Dessa forma, a CIDH entendeu que se aplica ao caso a exceção à regra do esgotamento dos recursos internos prevista no artigo 46.2 da Convenção Americana de Direito Humanos.

A Comissão também concluiu que as alegações feitas pela Defensoria Pública requerem um estudo de mérito pois, "se corroborados como certos, podem caracterizar violações aos direitos à vida, integridade pessoal, liberdade pessoal, garantias judiciais, direitos da criança e do adolescente, proteção judicial, previstos na Convenção Americana".

"Como a própria OEA reconhece em seu relatório, não há qualquer justificativa para até hoje não haver resposta do Estado aos Crimes de Maio, que são um marco da impunidade da violência policial no Brasil. O caso apresentado pela Defensoria relata a execução sumária de 9 jovens que não tinham qualquer antecedente criminal e foram alvos de ações da polícia simplesmente por serem negros e habitarem regiões periféricas da cidade. As investigações tiveram diversas falhas e, após 15 anos, não houve qualquer responsabilização. Assim, a decisão da OEA é um marco importante para reverter essa situação", afirmou a Defensora Pública Fernanda Penteado Balera, Coordenadora auxiliar do NCDH.

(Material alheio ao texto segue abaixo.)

(** [F] holds of the errors of the provider. *)
Class GraphErrors {I V P E} `{!GraphProvider I V P E} (F : E → Prop) := {
  get_error : ∀ i p p' e, get_neighbors i p = (p', Err e) → F e;
  set_error : ∀ i l p p' e, set_neighbors i l p = (p', Err e) → F e;
  append_error : ∀ i l p p' e, append_vector i l p = (p', Err e) → F e;
  fill_error : ∀ ids p p' e, fill ids p = (p', Err e) → F e;
  status_error : ∀ p i e, status_by_internal_id p i = Err e → F e;
}.
#[export] Hint Extern 2 => first
  [ eapply get_error; eassumption | eapply set_error; eassumption
  | eapply append_error; eassumption | eapply fill_error; eassumption
  | eapply status_error; eassumption ] : provider_errors.
#[export] Hint Extern 1 (GraphErrors _) => solve [typeclasses eauto] : provider_errors.

Section graph_errors.
Context {I V P E : Type} `{!EqDecision I, !Countable I, !ContainsSimd I, !UnstableSort I}.
Context `{GP : !GraphProvider I V P E}.
Variables (cfg : Config) (debug : bool) (fuel : nat) (dflt : I) (hash_iter : gset I → list I).
Variables (escalated : I → E) (F : E → Prop).
Context `{GE : !GraphErrors F}.

Lemma prune_list_errors location l scratch force :
  gm_errors F (robust_prune_list cfg debug fuel dflt location l scratch force).
Proof using GE. unfold robust_prune_list. errors_from. Qed.

Lemma prune_with_errors id extras record scratch force :
  gm_errors F (robust_prune_with cfg debug fuel dflt id extras record scratch force).
Proof using GE. unfold robust_prune_with. errors_from. Qed.

#[local] Hint Resolve prune_list_errors : provider_errors.

Lemma add_edge_errors targets source scratch to_remove :
  gm_errors F (add_edge_and_prune cfg debug fuel dflt targets source scratch to_remove).
Proof using GE. unfold add_edge_and_prune. errors_from. Qed.

Lemma prune_range_errors ids :
  (∀ i, F (escalated i)) → gm_errors F (prune_range cfg debug fuel dflt escalated ids).
Proof using GE.
  intros He. unfold prune_range. generalize (prune_scratch_new (I := I)).
  induction ids as [|id ids IH]; intros scratch; cbn [prune_range_loop]; errors_from.
Qed.

Lemma on_neighbors_errors id : gm_errors F (on_neighbors id).
Proof using GE. unfold on_neighbors. errors_from. Qed.

Lemma drop_adj_list_errors id : gm_errors F (drop_adj_list id).
Proof using GE. unfold drop_adj_list. errors_from. Qed.

Lemma return_refs_errors id cands : gm_errors F (return_refs_to_deleted_vertex id cands).
Proof using GE. induction cands as [|c cands IH]; cbn [return_refs_to_deleted_vertex]; errors_from. Qed.

Lemma keep_orphans_errors deleted : gm_errors F (keep_non_orphans deleted).
Proof using GE. induction deleted as [|d deleted IH]; cbn [keep_non_orphans]; errors_from. Qed.

#[local] Hint Resolve on_neighbors_errors keep_orphans_errors : provider_errors.

Lemma drop_deleted_errors id only_orphans :
  gm_errors F (drop_deleted_neighbors cfg id only_orphans).
Proof using GE. unfold drop_deleted_neighbors, get_undeleted_neighbors. errors_from. Qed.

Lemma consolidate_errors id :
  gm_errors F (consolidate_vector cfg debug fuel dflt hash_iter id).
Proof using GE.
  assert (∀ deleted pool, gm_errors F (add_replacements deleted pool)).
  { induction deleted as [|d deleted IH]; intros pool; cbn [add_replacements]; errors_from. }
  unfold consolidate_vector. errors_from.
Qed.

End graph_errors.

#[export] Hint Resolve prune_list_errors prune_with_errors add_edge_errors on_neighbors_errors
  drop_adj_list_errors return_refs_errors : provider_errors.

(** ** Theory *)

Section sorting.
Context {I : Type} `{!UnstableSort I}.

(** Whatever the distances are, the sorted candidates are some of the given ones. *)
Lemma sorted_neighbors_perm (l : list (Neighbor I)) max :
  ∃ l', l' ≡ₚ l ∧ sorted_neighbors l max = take max l'.
Proof.
  unfold sorted_neighbors. destruct (max `min` length l) as [|p]; [by exists l|].
  eexists. split; [|done]. rewrite sort_perm, take_drop. apply select_nth_perm.
Qed.

Lemma sorted_neighbors_sub (l : list (Neighbor I)) max :
  NoDup (nbr_id <$> l) →
  NoDup (nbr_id <$> sorted_neighbors l max) ∧ length (sorted_neighbors l max) ≤ max ∧
  ∀ n, n ∈ sorted_neighbors l max → n ∈ l.
Proof.
  intros Hnd. destruct (sorted_neighbors_perm l max) as (l' & Hp & ->). split_and!.
  - eapply sublist_NoDup; [|apply sublist_fmap, sublist_take]. by rewrite Hp.
  - rewrite length_take. lia.
  - intros n Hn. rewrite <-Hp. eapply elem_of_sublist; [apply sublist_take|done].
Qed.

End sorting.

Section pool.
Context {I V : Type} `{!EqDecision I}.

Lemma list_pool_sublist view dist location vector (l : list I) :
  sublist (nbr_id <$> list_pool (V := V) view dist location vector l) l.
Proof.
  unfold list_pool. induction l as [|i l IH]; [done|]. cbn [List.filter].
  destruct (negb (bool_decide (i = location))); [|by apply sublist_cons].
  cbn. destruct (view i) as [v|]; cbn; [by apply sublist_skip|by apply sublist_cons].
Qed.

End pool.

Section theory.
Context {I V P E : Type} `{!EqDecision I, !Countable I, !ContainsSimd I, !UnstableSort I}.
Context `{GP : !GraphProvider I V P E}.
Variables (cfg : Config) (debug : bool) (fuel : nat) (dflt : I).
Context {graph : P → I → list I}.
Context `{GL : !GraphProviderLaws I V P E graph (Z.to_nat (c_max_degree cfg))}.

(** The configuration is one that the builder accepts, with [alpha] in range. *)
Hypothesis cfg_valid : config_valid cfg.
Hypothesis cfg_alpha : alpha_in_range (c_alpha cfg).
Hypothesis fuel_enough : 490 < fuel.

Definition max_degree : nat := Z.to_nat (c_max_degree cfg).
Definition pruned_degree : nat := Z.to_nat (c_pruned_degree cfg).

(** An adjacency list: distinct and within the maximal degree. *)
Definition list_ok (l : list I) : Prop := NoDup l ∧ length l ≤ max_degree.
Definition graph_ok (p : P) : Prop := ∀ i, list_ok (graph p i).

(** What a prune produces. *)
Record pruned_list (location : I) (from l : list I) : Prop := {
  pl_nodup : NoDup l;
  pl_degree : length l ≤ pruned_degree;
  pl_from : ∀ x, x ∈ l → x ∈ from ∧ x ≠ location;
}.

Lemma pruned_le_max : pruned_degree ≤ max_degree.
Proof. unfold pruned_degree, max_degree. destruct cfg_valid. lia. Qed.

Lemma pruned_list_ok location from l : pruned_list location from l → list_ok l.
Proof. intros []. split; [done|]. pose proof pruned_le_max. lia. Qed.

(** [occlude_list] on a sorted pool of distinct ids. *)
Lemma occlude_pool_ok (dist : V → V → f32) (view : I → option V) location force
    (l : list (Neighbor I)) a :
  NoDup (nbr_id <$> l) →
  ∃ a', occlude_list cfg debug dist view (λ id, bool_decide (id = location)) force dflt fuel
      (sorted_neighbors l (Z.to_nat (c_max_occlusion_size cfg))) a = Some a' ∧
    pruned_list location (nbr_id <$> l) (edges a').
Proof.
  intros Hnd.
  destruct (sorted_neighbors_sub l (Z.to_nat (c_max_occlusion_size cfg)) Hnd) as (Hn & Hl & Hin).
  destruct (occlude_list_ok (λ id, bool_decide (id = location)) cfg debug dist view force dflt fuel
    (sorted_neighbors l (Z.to_nat (c_max_occlusion_size cfg))) a) as (a' & Hrun & Hoc);
    [done|done| |done|].
  { pose proof (cv_occlusion cfg cfg_valid) as [? Hmax]. simpl in Hmax. lia. }
  exists a'. split; [done|]. split; [apply Hoc|apply Hoc|].
  intros x Hx. destruct (oc_pool _ _ _ _ _ _ Hoc x Hx) as [Hp Hne].
  split; [|by apply bool_decide_eq_false in Hne].
  apply list_elem_of_fmap in Hp as (n & -> & Hp). apply list_elem_of_fmap. eauto.
Qed.

(** [robust_prune] on the candidates of a search: with no candidates the neighbors stay. *)
Lemma graph_robust_prune_ok location (l : list (Neighbor I)) a force p :
  NoDup (nbr_id <$> l) →
  gm_ok (graph_robust_prune cfg debug fuel dflt location
           (sorted_neighbors l (Z.to_nat (c_max_occlusion_size cfg))) a force) p
    (λ p' a', graph p' = graph p ∧ (a' = a ∨ pruned_list location (nbr_id <$> l) (edges a'))).
Proof.
  intros Hnd. unfold graph_robust_prune.
  destruct (sorted_neighbors l _) as [|n0 pool] eqn:Ep; [apply gm_ok_ret; by auto|].
  rewrite <-Ep. clear n0 pool Ep.
  eapply gm_ok_bind with (Mid := λ p' _, graph p' = graph p).
  { apply gm_ok_lift. intros p' vd Hf. by eapply fill_law. }
  intros p' [view dist] Hg. cbn [fst snd].
  destruct (occlude_pool_ok dist view location force l a Hnd) as (a' & Hrun & Ha).
  eapply gm_ok_panic; [exact Hrun|]. auto.
Qed.

(** [robust_prune_with] on a search record and further candidates. *)
Lemma robust_prune_with_ok id extras (record : list (Neighbor I)) scratch force p :
  NoDup ((nbr_id <$> record) ++ extras) →
  gm_ok (robust_prune_with cfg debug fuel dflt id extras record scratch force) p
    (λ p' r, graph p' = graph p ∧
       match r.2 with
       | Pruned => pruned_list id ((nbr_id <$> record) ++ extras) (edges (ps_neighbors r.1.2))
       | FailedVectorRetrieval _ => True
       end).
Proof.
  intros Hnd. unfold robust_prune_with.
  eapply gm_ok_bind with (Mid := λ p' _, graph p' = graph p).
  { apply gm_ok_lift. intros p' vd Hf. by eapply fill_law. }
  intros p' [view dist] Hg.
  assert (∀ record', sublist (nbr_id <$> record') ((nbr_id <$> record) ++ extras) →
    gm_ok (E := E) (let pool := sorted_neighbors record' (Z.to_nat (c_max_occlusion_size cfg)) in
           do neighbors <-
             gm_panic (occlude_list cfg debug dist view (λ i, bool_decide (i = id)) force dflt fuel
                         pool (ps_neighbors scratch));
           gm_ret (pool, mkPruneScratch (ps_pool scratch) neighbors, Pruned (I := I))) p'
      (λ p' r, graph p' = graph p ∧
         match r.2 with
         | Pruned => pruned_list id ((nbr_id <$> record) ++ extras) (edges (ps_neighbors r.1.2))
         | FailedVectorRetrieval _ => True
         end)) as Hprune.
  { intros record' Hsub.
    destruct (occlude_pool_ok dist view id force record' (ps_neighbors scratch)
      (sublist_NoDup _ _ Hnd Hsub)) as (a' & Hrun & [H1 H2 H3]).
    eapply gm_ok_bind with (Mid := λ p'' nb, p'' = p' ∧ nb = a'); [by eapply gm_ok_panic|].
    intros p'' nb [-> ->]. apply gm_ok_ret. split; [done|]. cbn. split; [done|done|].
    intros x Hx. destruct (H3 x Hx). split; [by eapply elem_of_sublist|done]. }
  destruct extras as [|e es].
  { apply Hprune. by rewrite app_nil_r. }
  destruct (view id) as [v|]; [|by apply gm_ok_ret]. apply Hprune. rewrite fmap_app.
  apply sublist_app; [done|]. generalize (e :: es). clear. intros l.
  induction l as [|x l IH]; [done|]. cbn. destruct (view x); cbn; by constructor.
Qed.

(** [robust_prune_list] touches no adjacency list of the graph; it prunes the list, or fails to
    retrieve the vector and then leaves the neighbors of the scratch as they were. *)
Lemma robust_prune_list_ok location (l : AdjacencyList I) scratch force p :
  NoDup (edges l) → edges l ≠ [] →
  gm_ok (robust_prune_list cfg debug fuel dflt location l scratch force) p
    (λ p' r, graph p' = graph p ∧
       match r.2 with
       | Pruned => pruned_list location (edges l) (edges (ps_neighbors r.1))
       | FailedVectorRetrieval _ => ps_neighbors r.1 = ps_neighbors scratch
       end).
Proof.
  intros Hnd Hne. unfold robust_prune_list. destruct (edges l) as [|x0 xs] eqn:El; [done|].
  rewrite <-El in *. clear x0 xs El.
  eapply gm_ok_bind with (Mid := λ p' _, graph p' = graph p).
  { apply gm_ok_lift. intros p' vd Hf. by eapply fill_law. }
  intros p' [view dist] Hg. destruct (view location) as [vector|]; [|by apply gm_ok_ret].
  pose proof (list_pool_sublist view dist location vector (edges l)) as Hsub.
  pose proof (sublist_NoDup _ _ Hnd Hsub) as Hn.
  destruct (occlude_pool_ok dist view location force
    (list_pool view dist location vector (edges l)) (ps_neighbors scratch) Hn) as (a' & Hrun & Ha).
  eapply gm_ok_bind with (Mid := λ p'' nb, p'' = p' ∧ nb = a').
  { by eapply gm_ok_panic. }
  intros p'' nb [-> ->]. apply gm_ok_ret. split; [done|]. simpl. destruct Ha as [H1 H2 H3].
  split; [done|done|]. intros x Hx. destruct (H3 x Hx). split; [by apply (elem_of_sublist _ _ _ Hsub)|done].
Qed.

(** The list that [add_edge_and_prune] aims at: the old neighbors that are not removed, then
    the new targets. *)
Definition edge_list (l targets : list I) (to_remove : option (gset I)) : list I :=
  edges (al_extend_from_slice (al_retain (λ i, negb (removed to_remove i)) (mkAdj l)) targets).1.

Lemma edge_list_ok l targets to_remove :
  NoDup l →
  ∃ new, al_extend_from_slice (al_retain (λ i, negb (removed to_remove i)) (mkAdj l)) targets =
      (mkAdj (edge_list l targets to_remove), length new) ∧
    edge_list l targets to_remove = List.filter (λ i, negb (removed to_remove i)) l ++ new ∧
    NoDup (edge_list l targets to_remove) ∧
    ∀ x, x ∈ edge_list l targets to_remove ↔
      (x ∈ l ∧ removed to_remove x = false) ∨ x ∈ targets.
Proof.
  intros Hnd.
  destruct (al_extend_ok targets (al_retain (λ i, negb (removed to_remove i)) (mkAdj l)))
    as (new & He & Hsub & Hn & Hin).
  assert (edge_list l targets to_remove = List.filter (λ i, negb (removed to_remove i)) l ++ new)
    as Heq by (unfold edge_list; by rewrite He).
  assert (∀ x, x ∈ List.filter (λ i, negb (removed to_remove i)) l ↔
    x ∈ l ∧ removed to_remove x = false) as Hf.
  { intros x. by rewrite !list_elem_of_In, List.filter_In, negb_true_iff. }
  exists new. split_and!; [by rewrite Heq|done| |].
  - rewrite Heq. apply NoDup_app. split_and!; [|intros x Hx Hx'; by apply Hin in Hx' as [_ ?]|done].
    apply (sublist_NoDup _ l Hnd), List_filter_sublist.
  - intros x. rewrite Heq, elem_of_app, Hin, Hf. cbn [al_retain edges]. rewrite Hf.
    destruct (decide (x ∈ l ∧ removed to_remove x = false)); tauto.
Qed.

Em maio deste ano, as mesmas entidades cobraram a responsabilização do Estado pelos desaparecimentos de quatro pessoas durante o massacre de 2006, essa ainda aguarda a análise de admissibilidade.

Crimes sem resolução
As investigações sobre as mais de 500 mortes nunca foram concluídas. Em 2009, a Conectas pediu à Procuradoria-Geral da República a federalização de um dos casos mais emblemáticos dos "crimes de maio": a chacina do Parque Bristol. A transferência para a esfera federal permitiria que as investigações fossem reabertas e promovidas por peritos independentes do Ministério Público Federal e pela Polícia Federal.

Somente em maio de 2016, dez anos após os assassinatos, o então Procurador-Geral da República, Rodrigo Janot, acatou a solicitação e apresentou ao Superior Tribunal de Justiça o pedido de federalização. O caso segue sem julgamento.

A Defensoria Pública também atua nos casos envolvendo os desaparecimentos e mortes ocorridas em maio de 2006, tendo ingressado com oito ações de indenização por danos morais e materiais contra o estado de São Paulo, em favor dos familiares das vítimas, das quais três tiveram resultados favoráveis.

Em 2018, a Defensoria Pública e o Ministério Público ajuizaram uma ação civil pública contra o estado de São Paulo, também com objetivo de fazer com que os "crimes de maio" sejam reconhecidos como grave violação de direitos humanos e que seja feito pagamento de indenizações por danos morais individuais e coletivos. Após decisões de primeira e segunda instâncias que apontaram a prescrição dos casos, houve recursos aos tribunais superiores que ainda não foram analisados.